IESE Insight
Breakup or evolution? Putting your company back on track
Leadership often entails making difficult decisions, which can lead to dramatic changes in a company's ownership and/or management.
Unexpected sector-wide changes can test the abilities of even the best executives. A competent executive should, however, be able to gauge whether or not the company's ownership or governance structure must change as a result. And crucially, they mustn't be afraid to push for reform.
However, when faced with such a decision, many executives get caught up in a vicious circle involving owners and managers: to safeguard their own positions of power, the former refuse to adopt the necessary measures, while the latter fail to drive the required changes in the ownership structure.
The authors of this paper — with financial support from the international investment group 2iG and the law firm of B. Buigas — analyzed the decisions made by governing bodies and consultants during the restructuring processes of more than 50 companies from a range of sectors.
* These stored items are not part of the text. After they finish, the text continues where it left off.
(* ===== verification/X11.v ===== *)
(** * X11: the block hash of hashblock.h

    [Hash9] chains eleven 512-bit hash functions, each over the 64-byte
    digest of the one before it, and keeps the first 256 bits.  The chain is
    a client of the interface [StreamHash]: it is modelled and verified for
    any implementations of the interface, then instantiated with the ten
    verified ones.  SIMD stays a parameter. *)

From Stdlib Require Import ZArith List Lia Bool.
From S2P Require Import Prelude SphTypes Stream CubeHash Keccak KeccakSpec Blake BlakeSpec Skein SkeinSpec Bmw BmwSpec.
From S2P Require Import Jh JhSpec LuffaSpec Echo EchoSpec Shavite ShaviteSpec Groestl GroestlSpec.
Import ListNotations.

Open Scope Z_scope.

(** [sph_xxx512_init(&ctx); sph_xxx512(&ctx, data, len);
    sph_xxx512_close(&ctx, &hash[i])]: the bytes written to [hash[i]] and the
    context left behind. *)
Definition hash_stage (F : StreamHash) (ctx : hctx) (data : list Z) : list Z * hctx :=
  let ctx := hinit ctx in
  let ctx := hupdate ctx data in
  hclose ctx.

(** [uint512::pn], sixteen 32-bit words in little-endian memory, and
    [trim256]: its first [uint256::WIDTH = 8] words. *)
Definition pn512 (bytes : list Z) : list Z := read_words sph_dec32le 4 16 bytes.

Definition trim256 (pn : list Z) : list Z := map (fun i => nth i pn 0) (seq 0 8).

Section Chain.
Context (blake bmw groestl skein jh keccak luffa cubehash shavite simd echo : StreamHash).

(** The eleven local contexts, uninitialised. *)
Record x11_contexts := Contexts {
  ctx_blake : @hctx blake;
  ctx_bmw : @hctx bmw;
  ctx_groestl : @hctx groestl;
  ctx_skein : @hctx skein;
  ctx_jh : @hctx jh;
  ctx_keccak : @hctx keccak;
  ctx_luffa : @hctx luffa;
  ctx_cubehash : @hctx cubehash;
  ctx_shavite : @hctx shavite;
  ctx_simd : @hctx simd;
  ctx_echo : @hctx echo
}.

(** [Hash9(pbegin, pend)] on the bytes from [pbegin] to [pend]: the words of
    the returned [uint256]. *)
Definition Hash9 (c : x11_contexts) (data : list Z) : list Z :=
  let (hash0, _) := hash_stage blake (ctx_blake c) data in
  let (hash1, _) := hash_stage bmw (ctx_bmw c) (firstn 64 hash0) in
  let (hash2, _) := hash_stage groestl (ctx_groestl c) (firstn 64 hash1) in
  let (hash3, _) := hash_stage skein (ctx_skein c) (firstn 64 hash2) in
  let (hash4, _) := hash_stage jh (ctx_jh c) (firstn 64 hash3) in
  let (hash5, _) := hash_stage keccak (ctx_keccak c) (firstn 64 hash4) in
  let (hash6, _) := hash_stage luffa (ctx_luffa c) (firstn 64 hash5) in
  let (hash7, _) := hash_stage cubehash (ctx_cubehash c) (firstn 64 hash6) in
  let (hash8, _) := hash_stage shavite (ctx_shavite c) (firstn 64 hash7) in
  let (hash9, _) := hash_stage simd (ctx_simd c) (firstn 64 hash8) in
  let (hash10, _) := hash_stage echo (ctx_echo c) (firstn 64 hash9) in
  trim256 (pn512 hash10).

(** ** Specification: composition of the digests, first 32 bytes *)
Definition x11_digest (m : list Z) : list Z :=
  @digest echo (@digest simd (@digest shavite (@digest cubehash (@digest luffa
    (@digest keccak (@digest jh (@digest skein (@digest groestl (@digest bmw
      (@digest blake m)))))))))).

Definition x11_spec (m : list Z) : list Z := firstn 32 (x11_digest m).

(** The contexts have the sizes of their C types. *)
Record contexts_ok (c : x11_contexts) : Prop := {
  ok_blake : hctx_ok (ctx_blake c);
  ok_bmw : hctx_ok (ctx_bmw c);
  ok_groestl : hctx_ok (ctx_groestl c);
  ok_skein : hctx_ok (ctx_skein c);
  ok_jh : hctx_ok (ctx_jh c);
  ok_keccak : hctx_ok (ctx_keccak c);
  ok_luffa : hctx_ok (ctx_luffa c);
  ok_cubehash : hctx_ok (ctx_cubehash c);
  ok_shavite : hctx_ok (ctx_shavite c);
  ok_simd : hctx_ok (ctx_simd c);
  ok_echo : hctx_ok (ctx_echo c)
}.

(** Every stage has a 512-bit digest. *)
Definition all_512 : Prop :=
  @hlen blake = 64%nat /\ @hlen bmw = 64%nat /\ @hlen groestl = 64%nat /\ @hlen skein = 64%nat
  /\ @hlen jh = 64%nat /\ @hlen keccak = 64%nat /\ @hlen luffa = 64%nat /\ @hlen cubehash = 64%nat
  /\ @hlen shavite = 64%nat /\ @hlen simd = 64%nat /\ @hlen echo = 64%nat.

Lemma stage_spec (F : StreamHash) c data :
  hctx_ok c -> words 8 data -> Z.of_nat (length data) < SIZE_MAX ->
  fst (hash_stage F c data) = digest data.
Proof.
  intros Hc Hw Hl; pose proof (hclose_correct c [data] Hc) as H.
  cbn [concat fold_left] in H; rewrite app_nil_r in H; now apply H.
Qed.

(** A stage over the digest of the stage before it. *)
Lemma stage_next (F G : StreamHash) c m :
  hctx_ok c -> @hlen F = 64%nat ->
  fst (hash_stage G c (firstn 64 (@digest F m))) = @digest G (@digest F m).
Proof.
  intros Hc Hl; rewrite firstn_all2 by (rewrite digest_length; lia).
  apply stage_spec; [assumption | apply digest_bytes | rewrite digest_length, Hl; reflexivity].
Qed.

Lemma enc_dec_word l : words 8 l -> (4 <= length l)%nat -> sph_enc32le (sph_dec32le l) = firstn 4 l.
Proof.
  intros Hw Hl; rewrite sph_dec32le_combine, sph_enc32le_split by assumption.
  assert (E : length (firstn 4 l) = 4%nat) by (rewrite length_firstn; lia).
  rewrite <- E at 1; apply le_split_combine; auto with word.
Qed.

Lemma enc_dec_words n l : words 8 l -> (4 * n <= length l)%nat ->
  flat_map sph_enc32le (read_words sph_dec32le 4 n l) = firstn (4 * n) l.
Proof.
  intros Hw; induction n as [|n IH]; intros Hl; [reflexivity|].
  unfold read_words in *; rewrite seq_S, map_app, flat_map_app, IH by lia; cbn [map flat_map Nat.add].
  rewrite app_nil_r, enc_dec_word by (auto with word || rewrite length_skipn; lia).
  replace (4 * S n)%nat with (4 * n + 4)%nat by lia.
  now rewrite <- (firstn_skipn (4 * n) (firstn (4 * n + 4) l)), firstn_firstn, Nat.min_l,
    <- firstn_skipn_comm by lia.
Qed.

(** The low 256 bits of the little-endian number are the first 32 bytes. *)
Lemma trim256_bytes l : length l = 64%nat -> words 8 l ->
  flat_map sph_enc32le (trim256 (pn512 l)) = firstn 32 l.
Proof.
  intros Hl Hw; change (trim256 (pn512 l)) with (read_words sph_dec32le 4 8 l).
  apply (enc_dec_words 8); [assumption | lia].
Qed.

Lemma let_fst {A B C} (p : A * B) (f : A -> C) : (let (a, _) := p in f a) = f (fst p).
Proof. now destruct p. Qed.

(** C38: On every message of fewer than [SIZE_MAX] bytes the words returned by
    [Hash9] are, as bytes, the first 32 bytes of the composition of the
    eleven digests in the order blake, bmw, groestl, skein, jh, keccak, luffa,
    cubehash, shavite, simd, echo: the chain passes each digest whole to the
    next function, and the result does not depend on what the uninitialised
    contexts held. *)
Theorem x11_correct (c : x11_contexts) (data : list Z) :
  all_512 -> contexts_ok c -> words 8 data -> Z.of_nat (length data) < SIZE_MAX ->
  flat_map sph_enc32le (Hash9 c data) = x11_spec data
  /\ length (Hash9 c data) = 8%nat.
Proof.
  intros (L1 & L2 & L3 & L4 & L5 & L6 & L7 & L8 & L9 & L10 & L11) [] Hw Hl.
  unfold Hash9, x11_spec, x11_digest; rewrite !let_fst.
  rewrite (stage_spec blake), !stage_next by assumption.
  split; [|reflexivity].
  apply trim256_bytes; [now rewrite digest_length | apply digest_bytes].
Qed.
End Chain.

(** ** The chain with the verified functions

    CubeHash stands in for SIMD. *)
Definition sample_contexts :
  x11_contexts blake512_hash bmw512_hash groestl512_hash skein512_hash jh512_hash keccak512_hash luffa512_hash
    cubehash512_hash shavite512_hash cubehash512_hash echo512_hash :=
  @Contexts blake512_hash bmw512_hash groestl512_hash skein512_hash jh512_hash keccak512_hash luffa512_hash
    cubehash512_hash shavite512_hash cubehash512_hash echo512_hash
    (repeat 0xAA 128, Ctx (repeat 0xAA 128) 7 (BState [] [] 1 2))
    (Ctx (repeat 0xAA 128) 7 (Bmw.Bmw [] 3))
    (Ctx (repeat 0xAA 128) 7 (GState [] 1))
    (Ctx (repeat 0xAA 64) 7 (Sk 1 2 3 4 5 6 7 8 9))
    (Ctx (repeat 0xAA 64) 7 (JState [] 3))
    (Ctx (repeat 0xAA 144) 7 (KState [] 0))
    (Ctx (repeat 0xAA 32) 7 [])
    (Ctx (repeat 0xAA 32) 7 [])
    (Ctx (repeat 0xAA 128) 7 (Big [] 1 2 3 4))
    (Ctx (repeat 0xAA 32) 7 [])
    (Ctx (repeat 0xAA 128) 7 (EState [] 1 2 3 4)).

Lemma x11_correct_witness :
  flat_map sph_enc32le (Hash9 _ _ _ _ _ _ _ _ _ _ _ sample_contexts (repeat 0x5A 80))
  = x11_spec blake512_hash bmw512_hash groestl512_hash skein512_hash jh512_hash keccak512_hash luffa512_hash
      cubehash512_hash shavite512_hash cubehash512_hash echo512_hash (repeat 0x5A 80).
Proof.
  refine (proj1 (x11_correct _ _ _ _ _ _ _ _ _ _ _ sample_contexts (repeat 0x5A 80) _ _ _ _)).
  - repeat split.
  - constructor; repeat split.
  - words_dec.
  - reflexivity.
Defined.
From the data obtained, two divergent paths for executing change in company ownership and management were identified: evolution or breakup.
Evolution
When a company is facing wide-ranging change in its sector or competitive positioning, its governance and management processes can evolve in three different directions.
- Loss of value. This occurs when a company fails to improve its worsening position, due to ineffective ownership and management. Those in charge either fail to act in time, or adopt inadequate strategies that fail to stem the tide. Managers who take their companies down this path tend to hide behind positive short-term results, a comfortable asset structure or their own fixed assets.
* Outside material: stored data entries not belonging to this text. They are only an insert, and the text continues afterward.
(* ===== verification/Bloom.v ===== *)
(** * Bloom: MurmurHash3 (hash.cpp) and the Bloom filter (bloom.cpp)

    The filter is a vector of bytes used as a bit array, with the flags
    [isFull] and [isEmpty] that short-cut the operations.  The main theorem is
    that the filter has no false negatives, whatever the order of insertions
    and recomputations of the flags. *)

From Stdlib Require Import ZArith List Lia Bool.
From S2P Require Import Prelude SphTypes Uint256.
Import ListNotations.

Open Scope Z_scope.
Open Scope word_scope.

(** ** MurmurHash3 *)

Definition ROTL32 (x r : Z) : Z := u32 (x << r) .| (x >> (32 - r)).

Definition c1 : Z := 0xcc9e2d51.
Definition c2 : Z := 0x1b873593.

Definition mix_k1 (k1 : Z) : Z := u32 (ROTL32 (u32 (k1 * c1)) 15 * c2).

(** The loop over the 4-byte blocks, read in little-endian order. *)
Definition murmur_body (h1 : Z) (blocks : list Z) : Z :=
  fold_left (fun h1 k1 =>
    let h1 := h1 .^ mix_k1 k1 in
    let h1 := ROTL32 h1 13 in
    u32 (h1 * 5 + 0xe6546b64)) blocks h1.

(** The switch on the number of remaining bytes, with its fall-throughs. *)
Definition murmur_tail (h1 : Z) (tail : list Z) : Z :=
  let k1 := 0 in
  let k1 := if (3 <=? length tail)%nat then k1 .^ (get tail 2 << 16) else k1 in
  let k1 := if (2 <=? length tail)%nat then k1 .^ (get tail 1 << 8) else k1 in
  if (1 <=? length tail)%nat then h1 .^ mix_k1 (k1 .^ get tail 0) else h1.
- Perfecting the exercise of power. In some — though sadly, far from all — companies, power resides in the hands of gifted, conscientious managers, who are able to consistently generate value. With such experts at the helm, the company is much more likely to implement the required changes to its power structure and strategy — if necessary, breaking the circle of ownership and power.
- Progression in the exercise of power. This is a path halfway between the previous two, where those involved are aware of the risks of the first path, but can't move forward at the pace required by the second. It implies a series of evolutions that not only maintain and increase value, but also contemplate the possibility of an eventual rupture with the circle of ownership and power.
Breakup
Breakup implies important changes in the ownership structure, with important ramifications for the company's entire power structure.
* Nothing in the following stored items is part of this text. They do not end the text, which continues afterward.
(* ===== verification/BigNum.v ===== *)
(** * BigNum: the wrapper of OpenSSL's big integers (bignum.h)

    [CBigNum] is a [BIGNUM] of OpenSSL with conversions written in this
    program.  A [BIGNUM] is identified with the integer it stands for; the
    functions of OpenSSL that the code calls are the operations of the class
    [BN_lib], and what their manual says of them are the laws [BN_laws].
    Byte lists are in memory order: the MPI format of OpenSSL is big-endian
    with the sign in the top bit, the [vch] format of scripts is its reverse. *)

From Stdlib Require Import ZArith List Lia Bool.
From S2P Require Import Prelude SphTypes Uint256.
Import ListNotations.

Open Scope Z_scope.
Open Scope word_scope.

(** ** The MPI format *)

Definition be_combine (d : list Z) : Z := le_combine (rev d).

(** The number of bytes of a magnitude. *)
Definition nbytes (z : Z) : nat := if z =? 0 then 0 else Z.to_nat (Z.log2 z / 8 + 1).

(** The magnitude, most significant byte first, without leading zeros. *)
Definition magnitude (z : Z) : list Z := rev (le_split (nbytes z) z).

(** The number in big-endian format, where the most significant bit signals a
    negative number and a magnitude with that bit set is prefixed with a
    null byte. *)
Definition mpi_body (z : Z) : list Z :=
  match magnitude (Z.abs z) with
  | [] => []
  | t :: r =>
      if t .& 0x80 =? 0 then (if z <? 0 then t .| 0x80 else t) :: r
      else (if z <? 0 then 0x80 else 0) :: t :: r
  end.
Drastic changes in ownership and/or management structures are needed if the company is failing to fulfill its social function, if there is a lack of unity and commitment or if governance becomes impossible. There are three possible types of rupture.
- Synergetic breakup. This leads to the incorporation of new management personnel better equipped to exercise power, not to mention possible synergies with other companies and institutions that can add value to the company's businesses.
- Speculative breakup. This is carried out by organizations specialized in restructuring companies, such as by reorganizing their resources or incorporating expert personnel. Often these organizations make influential decisions regarding the power structure and break with the speculative intention to sell the company to a third party.
- Capricious breakup. This occurs when management is dominated by people who, while hungry for power, lack the necessary skills to put it to good use, or who desire to get rich quick with no regard for the long-term consequences. Such managers take decisions that lead the company to start losing value, eventually culminating in its collapse.
In pursuit of rational decisions
In nearly all companies, power resides in the hands of those who hold the greatest share of capital and who, at least in theory, make decisions based on economic criteria.
In reality, though, the decision-making process is often plagued by information gaps and uncertainty, inadequate technical expertise or even conflicts of personal interest.
In order to make rational decisions, companies must combine formal decision-making power with the moral authority that comes from professional expertise. At times, this means replacing those figures who, while continuing to exercise power, have lost all authority.